Porte d’entrée de l’Europe pour les migrants ayant parcouru la route des Balkans occidentaux, l’Autriche se trouve confrontée au manque de moyens d’accueil. La crise ukrainienne s’est ajoutée à l’augmentation des arrivées de migrants d’autres nationalités. Or, le gouvernement autrichien peine à coordonner ses différents États fédérés, pour beaucoup réticents à développer davantage de solutions de logements.
Ce mercredi 16 novembre, les dirigeants des neuf États fédérés en Autriche se sont réunis afin de mettre sur la table la problématique de l’accueil des demandeurs d’asile et réfugiés. La question de l’hébergement était au cœur des discussions.
Près de 80 000 réfugiés ukrainiens résident actuellement sur le territoire autrichien, en première ligne de l’accueil depuis le début de l’offensive russe en février.
La crise ukrainienne n’est pas la seule explication à l’inadéquation actuelle des moyens d’accueil. Entre janvier et septembre, plus de 70 000 personnes ont demandé l’asile en Autriche, contre 40 000 sur l’ensemble de l’année 2021.
La plupart des arrivants en Autriche viennent de Syrie, d’Afghanistan, d’Inde et de Tunisie. Au global, l’Autriche connaît une augmentation de 200 % du nombre d’arrivants par rapport à 2021.
Des États autrichiens qui ne parviennent pas à s’accorder sur 5 000 places supplémentaires
Malgré les besoins croissants en hébergement, sept des neuf États autrichiens, à l’exception de Vienne et du Burgenland, refusent de respecter les quotas en vigueur en matière de logement des demandeurs d’asile réfugiés, relève le média européen Euractiv. Certains estiment n’être pas suffisamment impliqués dans la planification de la politique d’hébergement.
De fait, la réunion de ce mercredi n’a pas abouti à une harmonisation des pratiques ni à de nouvelles solutions concrètes. Pourtant, selon le Haut Commissariat des Nations unies pour les réfugiés (HCR), seules 5 000 places supplémentaires seraient à débloquer pour le moment. Le HCR en appelle aux municipalités autrichiennes. « Si chaque municipalité (…) créait quelques places, le problème serait rapidement résolu », a défendu sur son compte Twitter Christophe Pinter, responsable du HCR Autriche.
La Commissaire aux droits de l’homme du Conseil de l’Europe, Dunja Mijatović, avait déjà souligné l’importance d' »adopter des normes harmonisées applicables aux centres d’accueil et de coopérer avec les Länder [ États fédérés, ndlr ] pour faire en sorte que les conditions d’accueil ne varient pas d’un centre à l’autre et pour éviter le surpeuplement et les séjours prolongés dans certaines structures fédérales », dans un rapport de fin de mission paru en mai 2022.

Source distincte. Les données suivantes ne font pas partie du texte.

(* ===== verification/Dhcpv4Handler.v ===== *)
(** The DHCPv4 request handler: src/pkg/dhcpv4/handler.go.  [Handle] turns a
    request into the pool after it and the reply to send, if any; a panic can only
    come from an address of the configuration that is not IPv4. *)

From S2P Require Import Prelude Wire Netip Dhcpv4Message Dhcpv4Pool.

Local Open Scope Z_scope.

Record InterfaceConfig : Type := mkConfig {
  Iface : string; ServerIP : Addr; Subnet : Prefix;
  DNSServers : list Addr; MTU : Z; LeaseTime : Z }.

Definition subnetMask (bits : Z) : Addr :=
  let v := if 0 <? bits then u32 (Z.shiftl 0xffffffff (32 - bits)) else 0 in
  AddrFrom4 (be 4 v).

Definition baseReply (req : Message) : Message :=
  mkMessage OpBootReply hardwareTypeEthernet 6 0 (XID req) 0 (Flags req)
    AInvalid AInvalid AInvalid (GIAddr req) (CHAddr req) [] [] [].

Definition configOptions (cfg : InterfaceConfig) : outcome Options :=
  mask ← NewAddr OptSubnetMask (subnetMask (pbits (Subnet cfg)));
  router ← NewAddr OptRouter (ServerIP cfg);
  last ← lastAddr (Masked (Subnet cfg));
  bcast ← NewAddr OptBroadcastAddr last;
  dns ← (if 0 <? zlen (DNSServers cfg)
         then d ← NewAddrs OptDNSServers (DNSServers cfg); Ret [d] else Ret []);
  Ret ([mask; router; bcast] ++ dns
       ++ (if MTU cfg =? 0 then [] else [NewMTU (MTU cfg)])).

Definition with_reply (m : Message) (yi ci : Addr) (flags : Z) (opts : Options) : Message :=
  mkMessage (Op m) (HType m) (HLen m) (Hops m) (XID m) (Secs m) flags
    ci yi (SIAddr m) (GIAddr m) (CHAddr m) (SName m) (File m) opts.

(** T1 is half the lease and T2 seven eighths, in 64-bit integer arithmetic. *)
Definition renewalTime (d : Z) : Z := Z.quot d 2.
Definition rebindingTime (d : Z) : Z := Z.quot (i64 (d * 7)) 8.

Definition buildReply (cfg : InterfaceConfig) (pool : Pool) (req : Message) (mt : Z) (yip : Addr)
  : outcome Message :=
  let m := baseReply req in
  sid ← NewAddr OptServerID (ServerIP cfg);
  conf ← configOptions cfg;
  let d := duration pool in
  Ret (with_reply m yip (CIAddr m) (Flags m)
    ([NewMessageType mt; sid; NewSeconds OptLeaseTime d;
      NewSeconds OptRenewalTime (renewalTime d);
      NewSeconds OptRebindingTime (rebindingTime d)] ++ conf)).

Certaines municipalités ont fait des efforts, à l’image de Vienne : la ville a récemment ouvert 350 places supplémentaires à l’Hôtel de France, rappelle Euractiv. Mais un grand nombre d’élus conservateurs, qu’il s’agisse de maires ou de chefs de partis, s’opposent à davantage d’efforts.
Des leaders conservateurs s’appuient même sur ces problématiques d’accueil pour monter au créneau au niveau européen, voire pour demander une révision de la Convention européenne des droits de l’Homme. Le sujet devient hautement politique. « Personne ne veut changer les droits de l’homme arbitrairement. Mais pour moi, c’est assez clair – la Convention des droits de l’homme, vieille de plus de 70 ans, a besoin d’une mise à jour sur le sujet de la migration », a ainsi déclaré Christian Sagartz, le chef du parti ÖVP-Burgenland.
Solutions précaires
En attendant, ce sont des solutions temporaires et précaires qui priment. Des dizaines de tentes avaient été dressées en octobre à trois points frontaliers, l’un au niveau de la frontière avec l’Allemagne et deux autres à la frontière avec la Slovénie. Cette solution temporaire, déployée par le gouvernement fédéral, avait là encore fait grincer des dents un certain nombre d’élus conservateurs locaux.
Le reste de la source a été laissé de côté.